Evangelio según san Mateo 14,13-21
Al enterarse de eso, Jesús se alejó en una barca a un lugar desierto para estar a solas. Apenas lo supo la gente, dejó las ciudades y lo siguió a pie.
Cuando desembarcó, Jesús vio una gran muchedumbre y, compadeciéndose de ella, curó a los enfermos.
Al atardecer, los discípulos se acercaron y le dijeron: «Este es un lugar desierto y ya se hace tarde; despide a la multitud para que vaya a las ciudades a comprarse alimentos».
Pero Jesús les dijo: «No es necesario que se vayan, denles de comer ustedes mismos».
Ellos respondieron: «Aquí no tenemos más que cinco panes y dos pescados».
«Tráiganmelos aquí», les dijo.
Y después de ordenar a la multitud que se sentara sobre el pasto, tomó los cinco panes y los dos pescados, y levantando los ojos al cielo, pronunció la bendición, partió los panes, los dio a sus discípulos, y ellos los distribuyeron entre la multitud.
Todos comieron hasta saciarse y con los pedazos que sobraron se llenaron doce canastas.
Los que comieron fueron unos cinco mil hombres, sin contar las mujeres y los niños.
Un momento de silencio
1) Estar a solas: Hoy estamos en el mundo del ruido: la tele, los programas, la radio, etc. Todo es ruido, hasta gritamos y no hablamos. Hoy nos aturdimos el uno al otro. Es esa dictadura del ruido, la que te lleva a estar siempre “conectado”, y sin momento para estar a solas.
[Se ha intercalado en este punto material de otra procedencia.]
Lemma inv_reserve v nxt :
  pc_ok strict p → is_holder p = false → pending_of (buffers q) p = None →
  valid_value v → 0 < size v →
  EnqueuingCapacity.is_closed (enqueuing_capacity q) = false →
  EnqueuingCapacity.try_reserve (enqueuing_capacity q) (size v) = Some nxt →
  Inv strict (mk_config (set_enqueuing q nxt)
                (<[t := EnqInsert v (enqueuing_capacity q)]> ths))
    (hist_event h (EvReserve v)).
Proof using HI Ht.
  destruct word_of_inv as [_ Hr].
  destruct HI as ((He & Hw & Hb & Hdr) & Hths & Hlock & Hhist).
  intros Hok Hp Hpn Hv Hs Hcl Hres. destruct (valid_size v Hv) as [_ Hmax].
  rewrite Hw in *. rewrite is_closed_enc in Hcl by done. subst cl.
  rewrite try_reserve_enc in Hres by (try done; zlia).
  destruct (Z.leb_spec (size v) (capacity (sel e (buffers q)) - g_len (sel e g)))
    as [Hfit|]; [|done]. injection Hres as <-.
  set (ge := sel e g) in *.
  assert (pending_of (buffers q)
            (EnqInsert v (enc false e (capacity (sel e (buffers q)) - g_len ge)) : pc)
          = Some (mk_pending e (g_len ge) v false)) as Hpd.
  { simpl. rewrite buffer_index_enc, remaining_capacity_enc by done.
    do 2 f_equal. lia. }
  exists e, false, (upd e (g_reserve ge v) g), held. unfold Inv_with; split_and!; simpl.
  - unfold enq_side; simpl. rewrite sel_upd_eq, g_reserve_len by done.
    split_and!; [lia|lia|f_equal; lia|apply buf_inv_reserve; [done|done|lia|done]|done].
  - apply (threads_inv_update (buffers q) _ g _ _ _ p); try done.
    + intros t' p'' pd Hne Ht' Hpd' HP.
      destruct (Z.eq_dec (pd_buf pd) e) as [Heq|].
      * rewrite Heq in *. rewrite sel_upd_eq. by apply pend_ok_reserve.
      * pose proof (po_buf _ _ HP). by rewrite sel_upd_ne by lia.
    + rewrite Hpd. intros pd [= <-]. simpl. rewrite sel_upd_eq. split.
      * by eapply pend_ok_new.
      * intros t' p'' pd' Hne Ht' Hpd' Hbuf. simpl in Hbuf.
        eapply pend_disjoint_new; [|done].
        pose proof (ti_pend _ _ _ _ Hths _ _ _ Ht' Hpd') as HP.
        rewrite Hbuf in HP. exact HP.
    + intros i j Hi Hu. destruct (Z.eq_dec i e) as [->|Hne].
      * rewrite sel_upd_eq in Hu. destruct Hu as [Hj Hd].
        rewrite g_reserve_len in Hj by done. simpl in Hd.
        destruct (Z.lt_ge_cases j (g_len ge)).
        -- right. split; [|by apply not_covers_None]. by split; [unfold ge in *; lia|].
        -- left. eexists. split; [exact Hpd|]. unfold pd_size; simpl. lia.
      * rewrite sel_upd_ne in Hu by done. right. split; [done|].
        by apply not_covers_None.
  - apply (lock_stable q _ e g _) with (p := p); try done. split; simpl; try done;
      rewrite ?sel_upd_other by done; try done.
    rewrite sel_upd_eq. simpl. by intros [? _]%app_eq_nil.
  - rewrite sel_upd_eq. simpl. rewrite !fmap_app, Hhist, !fmap_app.
    by rewrite <- !(assoc_L (++)).
Qed.

(** The pending reservation of [t] and the ghost update [g'] of its
    buffer: what an insertion or acknowledgement must provide. *)
Lemma inv_pending_step q' p' pd gb' :
  is_holder p = false → is_holder p' = false → pc_ok strict p' →
  pending_of (buffers q) p = Some pd →
  enqueuing_capacity q' = enqueuing_capacity q →
  dequeuing_length q' = dequeuing_length q → q_capacity q' = q_capacity q →
  (∀ i, 0 ≤ i ≤ 1 → capacity (sel i (buffers q')) = capacity (sel i (buffers q))) →
  (∀ i, 0 ≤ i ≤ 1 → i ≠ pd_buf pd →
     sel i (buffers q') = sel i (buffers q) ∧
     sel i (buffers_length q') = sel i (buffers_length q)) →
  (∀ lg, lg = 0 ∨ all_done (sel (pd_buf pd) g) →
     buf_inv (sel (pd_buf pd) (buffers q)) (sel (pd_buf pd) (buffers_length q) + lg)
       (sel (pd_buf pd) g) →
     buf_inv (sel (pd_buf pd) (buffers q')) (sel (pd_buf pd) (buffers_length q') + lg)
       gb') →
  g_log gb' = g_log (sel (pd_buf pd) g) →
  g_drained gb' = g_drained (sel (pd_buf pd) g) →
  g_done (sel (pd_buf pd) g) ⊆ g_done gb' →
  (∀ pd', pend_ok (sel (pd_buf pd) g) pd' → pd_buf pd' = pd_buf pd →
     pend_disjoint pd' pd → pend_ok gb' pd') →
  (∀ pd', pending_of (buffers q') p' = Some pd' →
     pd' = pd_written pd ∧ pend_ok gb' pd') →
  (∀ j, undone gb' j → covers (buffers q') p' (pd_buf pd) j ∨
     undone (sel (pd_buf pd) g) j ∧ ¬ (pd_off pd ≤ j < pd_off pd + pd_size pd)) →
  Inv strict (mk_config q' (<[t := p']> ths)) h.
Proof using HI Ht.
  destruct HI as ((He & Hw & Hb & Hdr) & Hths & Hlock & Hhist).
  intros Hp Hp' Hok Hpd Hweq Hdeq Hqc Hcap Hoth Hbuf Hlog Hdrn Hdone Hpo Hnew Hund.
  pose proof (ti_pend _ _ _ _ Hths _ _ _ Ht Hpd) as HP.
  pose proof (po_buf _ _ HP) as Hi. set (i := pd_buf pd) in *.
  assert (∀ j, 0 ≤ j ≤ 1 → g_log (sel j (upd i gb' g)) = g_log (sel j g)) as Hlg.
  { intros j Hj. destruct (Z.eq_dec j i) as [->|]; [by rewrite sel_upd_eq|].
    by rewrite sel_upd_ne. }
  exists e, cl, (upd i gb' g), held. unfold Inv_with; split_and!; simpl.
  - unfold enq_side. rewrite Hcap by done. unfold g_len. rewrite Hlg by done.
    split_and!; [lia|lia|by rewrite Hweq, Hw| |].
    + destruct (Z.eq_dec e i) as [->|Hne].
      * rewrite sel_upd_eq. specialize (Hbuf 0 (or_introl eq_refl)).
        rewrite !Z.add_0_r in Hbuf. by apply Hbuf.
      * rewrite sel_upd_ne by done. by destruct (Hoth e He Hne) as [-> ->].
    + destruct (Z.eq_dec e i) as [->|]; [rewrite sel_upd_eq; congruence|].
      by rewrite sel_upd_ne.
  - apply (threads_inv_update (buffers q) _ g _ _ _ p); try done.
    + intros t' p'' _ _. by apply pending_of_caps.
    + intros t' p'' pd' Hne Ht' Hpd' HP'.
      destruct (Z.eq_dec (pd_buf pd') i) as [Heq|].
      * rewrite Heq in *. rewrite sel_upd_eq. apply Hpo; [done..|].
        apply (ti_disjoint _ _ _ _ Hths t' t p'' p); done.
      * pose proof (po_buf _ _ HP'). by rewrite sel_upd_ne by lia.
    + intros pd' Hpd'. destruct (Hnew pd' Hpd') as [-> Hok']. simpl.
      rewrite sel_upd_eq. split; [done|].
      intros t' p'' pd'' Hne Ht' Hpd''.
      apply (ti_disjoint _ _ _ _ Hths t' t p'' p pd'' pd); done.
    + intros i' j Hi' Hu. destruct (Z.eq_dec i' i) as [->|Hne].
      * rewrite sel_upd_eq in Hu. destruct (Hund j Hu) as [?|[? Hn]]; [by left|].
        right. split; [done|]. intros (pd' & Hpd' & _ & Hj). by simplify_eq.
      * rewrite sel_upd_ne in Hu by done. right. split; [done|].
        intros (pd' & Hpd' & Hb' & _). by simplify_eq.
  - apply (lock_stable q _ e g _) with (p := p); try done. split; try done.
    + apply Hlg. lia.
    + destruct (Z.eq_dec (1 - e) i) as [->|]; [by rewrite sel_upd_eq|].
      rewrite sel_upd_ne; [done|lia..].
    + destruct (Z.eq_dec (1 - e) i) as [->|]; [by rewrite sel_upd_eq|].
      rewrite sel_upd_ne; [done|lia..].
    + by rewrite Hlg.
    + intros lg Hlg' Hb'. destruct (Z.eq_dec (1 - e) i) as [Heq|Hne].
      * rewrite Heq in *. rewrite sel_upd_eq. by apply Hbuf.
      * rewrite sel_upd_ne by lia.
        destruct (Hoth (1 - e) ltac:(lia) Hne) as [-> ->]. done.
  - by rewrite Hlg.
Qed.
Lemma inv_insert v enq :
  p = EnqInsert v enq →
  ∃ q', enq_insert q v enq = Ret (q', EnqAdd v enq : pc, []) ∧
        Inv strict (mk_config q' (<[t := EnqAdd v enq]> ths)) h.
Proof using HI Ht.
  intros Hp. pose proof Ht as Htp. rewrite Hp in Htp.
  pose proof HI as (_ & Hths & _).
  destruct (ti_pend _ _ _ _ Hths _ _ _ Htp eq_refl) as [Hi Hoff Hs Hv Hend Hl Hd Hc].
  set (i := EnqueuingCapacity.buffer_index enq) in *.
  set (pd := mk_pending i (capacity (sel i (buffers q)) -
               EnqueuingCapacity.remaining_capacity enq) v false) in *.
  assert (pend_ok (sel i g) pd) as HP by by split.
  assert (∃ n, buf_inv (sel i (buffers q)) n (sel i g)) as [n Hb].
  { destruct HI as ((? & _ & Hb & _) & _ & Hlock & _).
    destruct (Z.eq_dec i e) as [->|]; [eauto|].
    assert (i = 1 - e) as Hid by (change (0 ≤ i ≤ 1) in Hi; lia). rewrite Hid.
    destruct Hlock as [(_ & _ & _ & ? & _)|
      (t0 & p0 & _ & _ & _ & _ & Hbr & _ & Hinv)]; [eauto|].
    destruct (broken p0) eqn:Hbroken; [|eauto].
    exfalso. rewrite Hid in HP. apply (empty_no_pend _ _ (holder_broken_empty _ _ _ _ _ _ Hinv Hbroken) HP). }
  destruct (insert_step _ _ _ _ Hb HP eq_refl) as (b' & Hins & Hcap & _ & Hok).
  exists (set_buffer q i b'). split.
  { unfold enq_insert. fold i. simpl in Hins, Hoff. rewrite usize_sub_Ret by lia.
    simpl. rewrite Hins. done. }
  apply (inv_pending_step _ _ pd (g_insert (sel i g) pd)); rewrite ?Hp; try done.
  - intros j Hj. simpl. destruct (Z.eq_dec j i) as [->|]; [by rewrite sel_upd_eq|].
    by rewrite sel_upd_ne.
  - intros j Hj Hne. simpl in *. by rewrite sel_upd_ne.
  - intros lg _ Hlg. simpl. rewrite sel_upd_eq.
    destruct (insert_step _ _ _ _ Hlg HP eq_refl) as (b'' & Hins' & _ & Hb'' & _).
    assert (Ret b'' = Ret b') as [= ->] by (rewrite <- Hins'; exact Hins). done.
  - intros pd' ???. by apply pend_ok_insert_other.
  - intros pd' Hpd'. simpl in Hpd'. fold i in Hpd'. rewrite sel_upd_eq, Hcap in Hpd'.
    injection Hpd' as <-. done.
  - intros j Hu. destruct (decide (pd_off pd ≤ j ∧ j < pd_off pd + pd_size pd)) as [Hj|];
      [|by right]. left. eexists. split; [done|]. simpl. fold i.
    rewrite sel_upd_eq, Hcap. by split.
Qed.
2) El silencio: El poder del silencio es grande y sana muchas heridas interiores. Es de maduros saber estar solo y buscar estar solo. El callar exterior e interior es lo que te va a permitir fortalecer tu corazón y tú visión hacia la felicidad. Si Jesús buscó momentos para estar a solas cómo no lo vas a buscar vos.
3) Denles de comer: Es saberte que tenés la capacidad de dar y de darte a los demás. No es dar de lo que tenés, sino solamente lo que Jesús te pide que des. Vos podés saciar y aliviar a un hermano. Pero eso exige antes estar con Jesús y conocer lo que te pide Jesús. (https://590thefan.com/) Así como un sacerdote antes debe pasar por el seminario, para luego darse a los demás en la Parroquia, o un casado antes debe estar de novio, para conocerse y comprenderse más, para luego darse a los hijos y desde allí a la sociedad. Vos primero debes relacionarte con Jesús para después darlo. No tengas miedo, busca el silencio y escucharás el ruido suave de Dios. Hasta el cielo no paramos.